(** C38: a gap in the last PDU is not reported.  When the receiver waits for the rest of the PDU VR(R), of which
    it has the first segment and nothing behind it, its report has no negative acknowledgement and the
    number before VR(R) as ACK_SN: the sender, whose VT(A) is VR(R), takes it for out of its window,
    and does not learn which bytes are missing. *)
Theorem am_last_gap_not_reported r x nb t frame : receiver_buffer r = [x] -> sn_of x = vr_r (am_vr r) -> so_of x = 0 -> pi_lsf (pdu_info x) = 0 ->
  all_segments_received x = 0 -> 0 <= vr_r (am_vr r) < 1024 -> rlc_am_in_rx_window (am_vr r) (vr_r (am_vr r)) = 1 -> 4 <= nb ->
  tx_vt_a (tx_retx t) = vr_r (am_vr r) -> tx_vt_ms (tx_retx t) = (vr_r (am_vr r) + 512) mod 1024 ->
  exists ack bits, status_report r nb = Ret (ack, bits, []) /\ ack = (vr_r (am_vr r) - 1) mod 1024 /\
    forall i, ack_sn i = ack -> num_nack i = 0 -> process_report frame i t = Ret t.
Proof.
  intros Hb Hsn Hso Hlsf Hall HR Hw Hnb Ha Hms. set (R := vr_r (am_vr r)) in *. exists ((R - 1) mod 1024), (8 * nb - 15). split_and!; [|done|].
  - unfold status_report. rewrite Hb. fold R. cbn [into_window]. rewrite Hsn, Hw. cbn [Z.eqb mbind cres_bind length status_loop].
    rewrite Z.shiftl_mul_pow2 by lia. change (2 ^ 3) with 8. rewrite (proj2 (Z.ltb_ge (nb * 8 - 15) 12)) by lia. cbn [skip_same]. rewrite Hsn, mask_mod.
    replace R with (R mod 1024) at 1 by (apply Z.mod_small; lia). rewrite (proj2 (Z.eqb_neq (R mod 1024) _)) by (intros E; apply mod_near_eq in E; lia).
    assert (Hm : missing_loop 1025 R ((R - 1) mod 1024) (nb * 8 - 15) [] = Ret (More ((R - 1) mod 1024), nb * 8 - 15, [])).
    { pose proof (missing_ok 0 1025 (R - 1) (nb * 8 - 15) [] ltac:(lia) ltac:(lia) ltac:(lia) ltac:(unfold zlen; cbn; lia)) as Hm.
      rewrite !Z.add_0_r, Z.sub_add, (Z.mod_small R 1024) in Hm by lia. rewrite Hm. change (zrange R 0) with (@nil Z). cbn [fmap list_fmap app]. do 3 f_equal. lia. }
    rewrite Hsn, (bind_ret _ _ _ Hm). cbv beta iota. rewrite Hall. cbn [Z.eqb segments_loop]. rewrite Hso, Hlsf. cbn [Z.ltb Z.compare Z.eqb mbind cres_bind end_nacks].
    do 3 f_equal. lia.
  - intros i Hi Hn. unfold process_report. rewrite Hi, Hn. pose proof (Z.mod_pos_bound (R - 1) 1024 ltac:(lia)). unfold RLC_AM_SN_MODULO, c_assert.
    rewrite (proj2 (Z.ltb_lt _ 1024)) by lia. cbn [mbind cres_bind]. change (0 <? RLC_AM_MAX_NACK_IN_STATUS_PDU) with true. cbn [mbind cres_bind].
    assert (Hout : rlc_am_in_tx_window (tx_vars (tx_retx t)) ((R - 1) mod 1024) = 0); [|by rewrite Hout].
    assert (Hs1 : shifted ((R - 1) mod 1024) R = 1023).
    { rewrite <- (Z_mod_plus_full (R - 1) 1 1024). pose proof (shifted_count (R - 1 + 1 * 1024) R ltac:(lia)) as Hs. rewrite (Z.mod_small R) in Hs by lia. lia. }
    assert (Hs2 : shifted ((R + 512) mod 1024) R = 512) by (pose proof (shifted_count (R + 512) R ltac:(lia)) as Hs; rewrite (Z.mod_small R) in Hs by lia; lia).
    unfold rlc_am_in_tx_window, tx_vars. cbn [vt_a vt_ms]. by rewrite sn_of_count, Ha, Hms, Hs1, Hs2.
Qed.

(** The first segment of the PDU 0 arrived. *)
Definition first_segment_only : cres am_rx :=
  rlc_am_receive_process_data_pdu true 10 (byte.of_Z <$> [0xC8; 0; 0; 0; 1; 2]) 6 (am_rx_configure false 50 am_rx_init).

Lemma am_last_gap_not_reported_witness :
  exists r i, first_segment_only = Ret r /\ status_report r 10 = Ret (1023, 65, []) /\ ack_sn i = 1023 /\
    process_report 0 i am_tx_init = Ret am_tx_init.
Proof.
  assert (E : exists x r, first_segment_only = Ret r /\ receiver_buffer r = [x] /\ sn_of x = 0 /\ so_of x = 0 /\ pi_lsf (pdu_info x) = 0 /\
    all_segments_received x = 0 /\ vr_r (am_vr r) = 0 /\ rlc_am_in_rx_window (am_vr r) 0 = 1).
  { do 2 eexists. split; [vm_compute; reflexivity|]. repeat (split; [vm_compute; reflexivity|]). vm_compute; reflexivity. }
  destruct E as (x & r & E & E1 & E2 & E3 & E4 & E5 & E6 & E7).
  destruct (am_last_gap_not_reported r x 10 am_tx_init 0 E1) as (ack & bits & Es & Ea & Hi); rewrite ?E6; try assumption; try lia; try reflexivity.
  rewrite E6 in Ea. change ((0 - 1) mod 1024) with 1023 in Ea. subst ack.
  exists r, (report_info 1023 []). split; [exact E|]. split; [|split; [reflexivity|apply Hi; reflexivity]].
  rewrite Es. assert (Hb : match first_segment_only with Ret r => match status_report r 10 with Ret (_, b, _) => b | _ => 0 end | _ => 0 end = 65) by (vm_compute; reflexivity).
  rewrite E, Es in Hb. by rewrite Hb.
Defined.
(* ===== verification/RlcUmDar.v ===== *)
(** RLC unacknowledged mode, reception with losses and reordering ([rlc_um_dar.c]).

    The sender numbers its PDUs by counts 0, 1, 2, ... and sends them with the numbers modulo 32 or
    1024.  The receiver gets some of them, in any order that stays inside of its window, with
    repetitions, and its timer runs in between.  [spec_slot] is what the receiver does with the
    PDUs by increasing count, each one received or given up; the state variables, the windows, the
    reception buffer and the timer of the code are related to the counts by [rcv].  Nothing new of
    the code is defined here: the functions are those of [RlcUm]. *)
From stdpp Require Import base list numbers sets.
From coqutil Require Import Byte.
From Stdlib Require Import ZArith Lia.
From S2P Require Import Prelude RlcPrims RlcUm.
Open Scope Z_scope.

(** ** Specification *)

(** The bytes of the SDU that is being rebuilt; [None] when its start is missing. *)
Abbreviation pending := (option (list byte)).

(** One count: the SDUs completed and the bytes that wait.  [None] is a PDU that is given up. *)
Definition spec_slot (p : pending) (s : option upd) : list (list byte) * pending :=
  match s with
  | None => ([], None)
  | Some x =>
      match (if u_first x then Some [] else p) with
      | Some q => let '(d, q) := spec_fields q (u_fields x) (u_last x) in (d, Some q)
      | None =>
          match u_fields x with
          | _ :: ((_ :: _) as fs) => let '(d, q) := spec_fields [] fs (u_last x) in (d, Some q)
          | _ => ([], if u_last x then Some [] else None)
          end
      end
  end.
(* ===== verification/RlcUmEntity.v ===== *)
(** The entity of unacknowledged mode behind the interface of the RLC layer.

    [RlcPrims.RlcEntity] is what the dispatcher of [rlc_mac.c] calls; here it is the entity of
    [rlc_um.c], with the transmitter of [RlcUmTx] and the receiver of [RlcUm].  The invariant joins
    that of the transmitter, [tx_ok], and that of a receiver with losses and a running timer,
    [RlcUmDar.rcv]; the laws of the interface follow, so the theorems on the RLC layer and on the
    split hold with entities of unacknowledged mode. *)
From stdpp Require Import base list numbers gmap.
From coqutil Require Import Byte.
From Stdlib Require Import ZArith Lia.
From S2P Require Import Prelude SplitIface RlcPrims Hashtable RlcMac RlcUm RlcUmTx RlcUmDar.
Open Scope Z_scope.

(** The memory of the PDUs. *)
Class BlockAlloc := block_alloc : Z -> option (list byte).
Class BlockAllocOk `{BlockAlloc} := block_alloc_ok : alloc_ok block_alloc.

(** [PROTOCOL_CTXT_TIME_MILLI_SECONDS]: the primitives of the MAC set the subframe 0. *)
Definition ctxt_time (a : mac_args) : Z := u32 (frameP a * 10).

#[global] Instance um_entity_ops `{BlockAlloc} : RlcEntity um_entity := {|
  ent_status a tb e := rlc_um_mac_status_indication true (ctxt_time a) (frameP a) tb e;
  ent_data_request a e := rlc_um_mac_data_request block_alloc e;
  ent_data_indication a di e :=
    e' ← rlc_um_mac_data_indication true (ctxt_time a) di e;
    Ret (e', drop (length (delivered (output (um_recv e)))) (delivered (output (um_recv e')))) |}.

(** ** Invariant *)

(** The transmitter holds the queue [q], of SDUs that a length indicator can describe, and no
    PDU waits for the MAC. *)
Record um_tx_inv (five : bool) (q : list waiting) (t : um_tx) : Prop := {
  ut_ok : tx_ok five q t;
  ut_pdus : pdus_to_mac_layer t = [];
  ut_sizes : Forall (fun w => zlen w.1 + zlen w.2 <= 2047) q;
}.

(** The receiver follows the counts of some stream of PDUs. *)
Definition um_rx_inv (r : um_rx) : Prop :=
  exists sent H got hist, stream_ok sent (is_data_plane r) /\ rcv sent (is_data_plane r) r H got hist.

Record um_inv (e : um_entity) : Prop := {
  ui_state : um_protocol_state e = RLC_DATA_TRANSFER_READY_STATE;
  ui_send : exists five q, um_tx_inv five q (um_send e);
  ui_recv : um_rx_inv (um_recv e);
}.

(** ** Operations *)

(** The timer of the receiver. *)
Lemma check_timer_inv now r : um_rx_inv r ->
  exists r', rlc_um_check_timer_dar_time_out true now r = Ret r' /\ um_rx_inv r'.
Proof.
  intros (sent & H & got & hist & Hs & Hr). destruct (check_timer_ok _ _ Hs now r H got hist Hr) as (r' & R & E & B & Hr' & _).
  exists r'. split; [done|]. destruct B as (B & _). unfold um_rx_inv. rewrite B.
  by exists sent, H, (upto got R), (gone sent got hist R).
Qed.

Lemma granted_inv five q t tb : um_tx_inv five q t -> um_tx_inv five q (granted t tb).
Proof. intros [[X1 X2 X3 X4 X5 X6 X7] H2 H3]. constructor; [by constructor|done|done]. Qed.

Lemma status_inv now frame tb e : um_inv e ->
  exists e' r, rlc_um_mac_status_indication true now frame tb e = Ret (e', r) /\ um_inv e' /\
    um_send e' = granted (um_send e) tb /\ (0 < sr_bytes r -> 0 < buffer_occupancy (um_send e)) /\
    0 <= sr_bytes r < 2 ^ 31 /\ 0 <= sr_pdus r < 2 ^ 16 /\ 0 <= sr_creation_time r < 2 ^ 32 /\
    0 <= sr_remaining r < 2 ^ 31 /\ 0 <= sr_segmented r < 2 ^ 7.
Proof.
  intros [H1 (five & q & Ht) H3]. destruct (check_timer_inv now _ H3) as (r' & E & Hr').
  unfold rlc_um_mac_status_indication. rewrite E. cbn [mbind cres_bind].
  eexists _, _. split; [reflexivity|]. split.
  { constructor; [done| |done]. exists five, q. exact (granted_inv five q _ tb Ht). }
  split; [done|]. pose proof Ht as [[X1 X2 X3 X4 X5 X6 X7] _ Hsz].
  assert (Hbo : 0 <= rlc_um_get_buffer_occupancy (granted (um_send e) tb) < 2 ^ 30).
  { unfold rlc_um_get_buffer_occupancy, granted. cbn [buffer_occupancy]. rewrite X3. pose proof (queue_bytes_nonneg q).
    case_if; lia. }
  change (Tx _ _ _ _ _ _ _) with (granted (um_send e) tb). rewrite (u32_small (rlc_um_get_buffer_occupancy _)) by lia.
  change (input_sdus (granted (um_send e) tb)) with (input_sdus (um_send e)).
  split.
  { unfold rlc_um_get_buffer_occupancy, granted in *. cbn [buffer_occupancy] in *.
    destruct (Z.ltb_spec 0 (buffer_occupancy (um_send e))); [done|]. change (0 <? 0) with false. by destruct (input_sdus (um_send e)). }
  destruct (input_sdus (um_send e)) as [|x xs].
  { cbn [sr_bytes sr_pdus sr_creation_time sr_remaining sr_segmented]. lia. }
  apply Forall2_cons_inv_r in X1 as (w & q' & Hw & _ & ->). case_if.
  2:{ cbn [sr_bytes sr_pdus sr_creation_time sr_remaining sr_segmented]. lia. }
  cbn [sr_bytes sr_pdus sr_creation_time sr_remaining sr_segmented]. rewrite (to_remaining _ _ Hw).
  pose proof (to_range _ _ Hw). pose proof (zlen_nonneg w.1). pose proof (zlen_nonneg w.2).
  change (tx_header_min_length_in_bytes (granted (um_send e) tb)) with (tx_header_min_length_in_bytes (um_send e)).
  rewrite X6, u32_small by (unfold hdr_len; destruct five; lia).
  split; [unfold hdr_len; destruct five; lia|]. split; [apply u16_range|].
  split; [unfold creation_time; case_if; apply u32_range|]. split; [lia|]. case_if; lia.
Qed.

(** The request of the MAC for the bytes it granted. *)
Lemma data_request_inv `{BlockAllocOk} e tb : um_inv e -> um_send e = granted (um_send e) tb -> 0 <= tb < 2 ^ 15 ->
  exists e' tbs, rlc_um_mac_data_request block_alloc e = Ret (e', tbs) /\ um_inv e' /\
    Forall tb_ok tbs /\ zlen (tbs_bytes tbs) <= tb /\
    (0 < buffer_occupancy (um_send e) -> 2 < tb -> 0 < zlen (tbs_bytes tbs)).
Proof.
  intros [H1 (five & q & [X L2 L6]) H3] Hg Htb.
  assert (Hnb : nb_bytes_requested_by_mac (um_send e) = tb) by (rewrite Hg; apply u16_small; lia).
  destruct (decide (q = [] \/ tb <= hdr_len five)) as [Hno|Hyes].
  - rewrite (request_nothing five _ e q) by (done || by rewrite Hnb). eexists e, [].
    split; [done|]. split; [by constructor; eauto using Build_um_tx_inv|].
    split; [by apply Forall_nil_2|]. split; [unfold tbs_bytes, zlen; simpl; lia|].
    rewrite (xk_bo _ _ _ X). destruct Hno as [-> |Hno]; [unfold queue_bytes; simpl; lia|]. unfold hdr_len in Hno. destruct five; lia.
  - assert (Hne : q <> [] /\ hdr_len five < tb) by (split; [intros ->; apply Hyes; by left|lia]). destruct Hne as [Hne Hh].
    destruct (pack (pdu_room five tb q) 2 q) as [[[fs last] rest] slack] eqn:Hpack.
    destruct (request_pdu five block_alloc block_alloc_ok e q 2047 fs last rest slack)
      as (e' & tbk & E & [Q1 Q2 Q3 Q4 Q5 Q6] & Hsz & [Hpos _]); rewrite ?Hnb; [done|done|done|done|lia|lia|done|done|].
    exists e', [tbk]. rewrite Hnb in Hsz. split; [done|]. split; [|split].
    + constructor; [done|by exists five, rest|by rewrite Q2].
    + apply Forall_singleton. unfold tb_ok. lia.
    + unfold tbs_bytes. cbn. rewrite app_nil_r. unfold zlen in *. rewrite length_take. lia.
Qed.

#[global] #[refine] Instance um_entity_ok `{BlockAllocOk} : RlcEntityOk um_entity := {| ent_inv := um_inv |}.
Proof.
  - intros a tb e He. destruct (status_inv (ctxt_time a) (frameP a) tb e He) as (e' & r & E & He' & _ & _ & Hr).
    exists e', r. split; [exact E|]. by split.
  - intros a tb e e' r He Htb E. destruct (status_inv (ctxt_time a) (frameP a) tb e He) as (e1 & r1 & E1 & He1 & Hg & _).
    cbn [ent_status um_entity_ops] in E. rewrite E1 in E. injection E as -> ->.
    destruct (data_request_inv e' tb) as (e2 & tbs & E2 & H1 & H2 & H3 & _); [done|by rewrite Hg|lia|]. by exists e2, tbs.
Defined.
=======
▶ **EXERCISE REQUIREMENTS**
State how many lines of the data above contain the string "else", leaving out everything but the number.

▶ **THE COMPLETED TASK**
2